** Assignment **
Return every line from the records below in which the word "rewrite" is found.
+++ Given data
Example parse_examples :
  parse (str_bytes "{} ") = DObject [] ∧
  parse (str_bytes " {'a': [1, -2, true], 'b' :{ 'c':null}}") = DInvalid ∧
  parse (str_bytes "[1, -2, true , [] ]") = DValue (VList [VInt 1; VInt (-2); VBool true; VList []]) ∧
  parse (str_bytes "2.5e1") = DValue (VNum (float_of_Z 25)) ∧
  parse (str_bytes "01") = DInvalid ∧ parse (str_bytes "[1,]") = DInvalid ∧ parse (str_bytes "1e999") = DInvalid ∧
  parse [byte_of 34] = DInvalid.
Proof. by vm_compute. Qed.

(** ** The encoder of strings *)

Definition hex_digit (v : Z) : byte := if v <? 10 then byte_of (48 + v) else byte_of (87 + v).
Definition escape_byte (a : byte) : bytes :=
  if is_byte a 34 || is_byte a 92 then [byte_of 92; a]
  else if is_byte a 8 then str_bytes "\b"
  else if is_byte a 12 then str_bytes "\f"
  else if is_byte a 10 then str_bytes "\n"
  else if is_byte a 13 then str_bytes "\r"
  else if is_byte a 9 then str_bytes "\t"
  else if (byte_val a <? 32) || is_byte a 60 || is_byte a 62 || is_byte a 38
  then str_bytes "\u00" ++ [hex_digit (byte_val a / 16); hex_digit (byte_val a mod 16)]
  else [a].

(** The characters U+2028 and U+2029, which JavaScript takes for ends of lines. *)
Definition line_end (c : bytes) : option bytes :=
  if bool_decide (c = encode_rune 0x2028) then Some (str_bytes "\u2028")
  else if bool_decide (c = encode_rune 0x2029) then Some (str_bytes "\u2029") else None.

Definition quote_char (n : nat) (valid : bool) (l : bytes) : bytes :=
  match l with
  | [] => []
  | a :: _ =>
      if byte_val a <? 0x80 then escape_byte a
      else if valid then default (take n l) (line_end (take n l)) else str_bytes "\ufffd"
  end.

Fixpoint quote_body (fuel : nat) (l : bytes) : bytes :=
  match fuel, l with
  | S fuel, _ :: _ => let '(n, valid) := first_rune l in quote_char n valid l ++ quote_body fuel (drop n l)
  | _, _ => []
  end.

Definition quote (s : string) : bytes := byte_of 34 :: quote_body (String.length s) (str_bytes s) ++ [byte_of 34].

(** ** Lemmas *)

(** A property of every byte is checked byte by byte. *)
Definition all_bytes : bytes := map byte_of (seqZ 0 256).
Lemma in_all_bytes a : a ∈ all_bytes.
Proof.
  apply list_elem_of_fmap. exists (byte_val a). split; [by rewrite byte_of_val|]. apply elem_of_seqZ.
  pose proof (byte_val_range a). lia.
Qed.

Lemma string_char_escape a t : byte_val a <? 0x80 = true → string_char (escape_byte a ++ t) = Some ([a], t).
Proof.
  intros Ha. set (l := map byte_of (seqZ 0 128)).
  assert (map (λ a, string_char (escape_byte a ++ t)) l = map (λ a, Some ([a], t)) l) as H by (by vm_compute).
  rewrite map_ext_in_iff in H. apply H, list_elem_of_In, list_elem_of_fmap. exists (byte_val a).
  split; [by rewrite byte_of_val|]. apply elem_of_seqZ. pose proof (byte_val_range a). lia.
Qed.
++++++
+++ Given data
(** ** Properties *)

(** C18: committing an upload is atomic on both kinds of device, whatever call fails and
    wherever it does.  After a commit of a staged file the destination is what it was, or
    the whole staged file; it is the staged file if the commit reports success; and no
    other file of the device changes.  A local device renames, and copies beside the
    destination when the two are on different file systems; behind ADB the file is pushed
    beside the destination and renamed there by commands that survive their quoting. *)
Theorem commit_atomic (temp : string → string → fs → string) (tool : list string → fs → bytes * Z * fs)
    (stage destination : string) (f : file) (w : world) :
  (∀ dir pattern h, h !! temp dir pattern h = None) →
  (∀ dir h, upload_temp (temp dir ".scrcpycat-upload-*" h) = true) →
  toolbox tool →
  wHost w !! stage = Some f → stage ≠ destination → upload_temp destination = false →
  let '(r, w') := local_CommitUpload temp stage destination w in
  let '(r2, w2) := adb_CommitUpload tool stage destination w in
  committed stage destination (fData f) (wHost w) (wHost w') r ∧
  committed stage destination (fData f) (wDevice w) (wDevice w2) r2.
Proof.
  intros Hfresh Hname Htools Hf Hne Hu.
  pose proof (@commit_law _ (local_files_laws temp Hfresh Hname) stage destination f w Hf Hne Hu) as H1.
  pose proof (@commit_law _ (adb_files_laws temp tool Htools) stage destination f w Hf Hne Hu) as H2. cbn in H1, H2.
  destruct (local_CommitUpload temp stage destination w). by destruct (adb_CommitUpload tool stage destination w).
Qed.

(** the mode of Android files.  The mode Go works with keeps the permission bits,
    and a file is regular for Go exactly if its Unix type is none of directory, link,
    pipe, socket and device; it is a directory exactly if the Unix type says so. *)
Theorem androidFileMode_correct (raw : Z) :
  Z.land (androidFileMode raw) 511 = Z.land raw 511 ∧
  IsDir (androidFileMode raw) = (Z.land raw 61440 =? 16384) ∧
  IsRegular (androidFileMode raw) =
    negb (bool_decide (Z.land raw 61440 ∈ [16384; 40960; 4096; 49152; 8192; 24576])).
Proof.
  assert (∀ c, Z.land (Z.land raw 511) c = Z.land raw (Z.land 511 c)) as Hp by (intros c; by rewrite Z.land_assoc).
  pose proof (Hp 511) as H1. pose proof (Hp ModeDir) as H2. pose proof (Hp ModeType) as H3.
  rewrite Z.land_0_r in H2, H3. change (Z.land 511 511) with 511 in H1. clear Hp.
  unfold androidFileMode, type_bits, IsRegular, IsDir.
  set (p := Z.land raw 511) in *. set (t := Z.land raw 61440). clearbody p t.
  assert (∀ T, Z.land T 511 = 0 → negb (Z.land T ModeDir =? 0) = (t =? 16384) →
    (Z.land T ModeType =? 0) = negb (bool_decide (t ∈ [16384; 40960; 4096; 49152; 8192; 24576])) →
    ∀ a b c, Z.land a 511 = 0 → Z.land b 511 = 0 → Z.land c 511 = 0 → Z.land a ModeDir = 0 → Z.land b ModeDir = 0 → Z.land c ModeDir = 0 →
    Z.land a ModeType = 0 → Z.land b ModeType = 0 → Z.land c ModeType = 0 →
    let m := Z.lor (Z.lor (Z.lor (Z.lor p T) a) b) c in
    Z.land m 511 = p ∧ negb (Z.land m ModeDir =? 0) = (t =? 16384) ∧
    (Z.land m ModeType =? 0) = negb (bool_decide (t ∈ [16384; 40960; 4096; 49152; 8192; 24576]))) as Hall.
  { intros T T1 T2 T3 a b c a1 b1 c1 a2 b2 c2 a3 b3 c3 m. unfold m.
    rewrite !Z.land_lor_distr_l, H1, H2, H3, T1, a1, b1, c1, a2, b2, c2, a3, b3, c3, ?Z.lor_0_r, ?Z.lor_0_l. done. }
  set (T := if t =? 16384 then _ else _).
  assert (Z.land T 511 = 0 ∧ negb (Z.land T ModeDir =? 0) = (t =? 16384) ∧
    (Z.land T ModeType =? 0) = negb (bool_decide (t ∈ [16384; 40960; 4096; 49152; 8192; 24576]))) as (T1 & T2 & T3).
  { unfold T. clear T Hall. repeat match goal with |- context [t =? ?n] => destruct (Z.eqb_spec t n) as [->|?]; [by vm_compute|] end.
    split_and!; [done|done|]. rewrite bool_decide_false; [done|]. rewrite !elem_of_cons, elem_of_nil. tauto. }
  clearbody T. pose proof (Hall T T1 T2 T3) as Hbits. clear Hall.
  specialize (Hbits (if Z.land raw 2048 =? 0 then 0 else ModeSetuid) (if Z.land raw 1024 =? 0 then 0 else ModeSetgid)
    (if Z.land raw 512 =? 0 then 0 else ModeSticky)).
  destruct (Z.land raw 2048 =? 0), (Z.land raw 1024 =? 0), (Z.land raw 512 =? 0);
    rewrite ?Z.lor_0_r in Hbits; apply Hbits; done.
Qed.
++++++
** Exercise solution **
  apply list_elem_of_fmap. exists (byte_val a). split; [by rewrite byte_of_val|]. apply elem_of_seqZ.
  rewrite map_ext_in_iff in H. apply H, list_elem_of_In, list_elem_of_fmap. exists (byte_val a).
  split; [by rewrite byte_of_val|]. apply elem_of_seqZ. pose proof (byte_val_range a). lia.
  assert (∀ c, Z.land (Z.land raw 511) c = Z.land raw (Z.land 511 c)) as Hp by (intros c; by rewrite Z.land_assoc).
  rewrite Z.land_0_r in H2, H3. change (Z.land 511 511) with 511 in H1. clear Hp.
    rewrite !Z.land_lor_distr_l, H1, H2, H3, T1, a1, b1, c1, a2, b2, c2, a3, b3, c3, ?Z.lor_0_r, ?Z.lor_0_l. done. }
    split_and!; [done|done|]. rewrite bool_decide_false; [done|]. rewrite !elem_of_cons, elem_of_nil. tauto. }
    rewrite ?Z.lor_0_r in Hbits; apply Hbits; done.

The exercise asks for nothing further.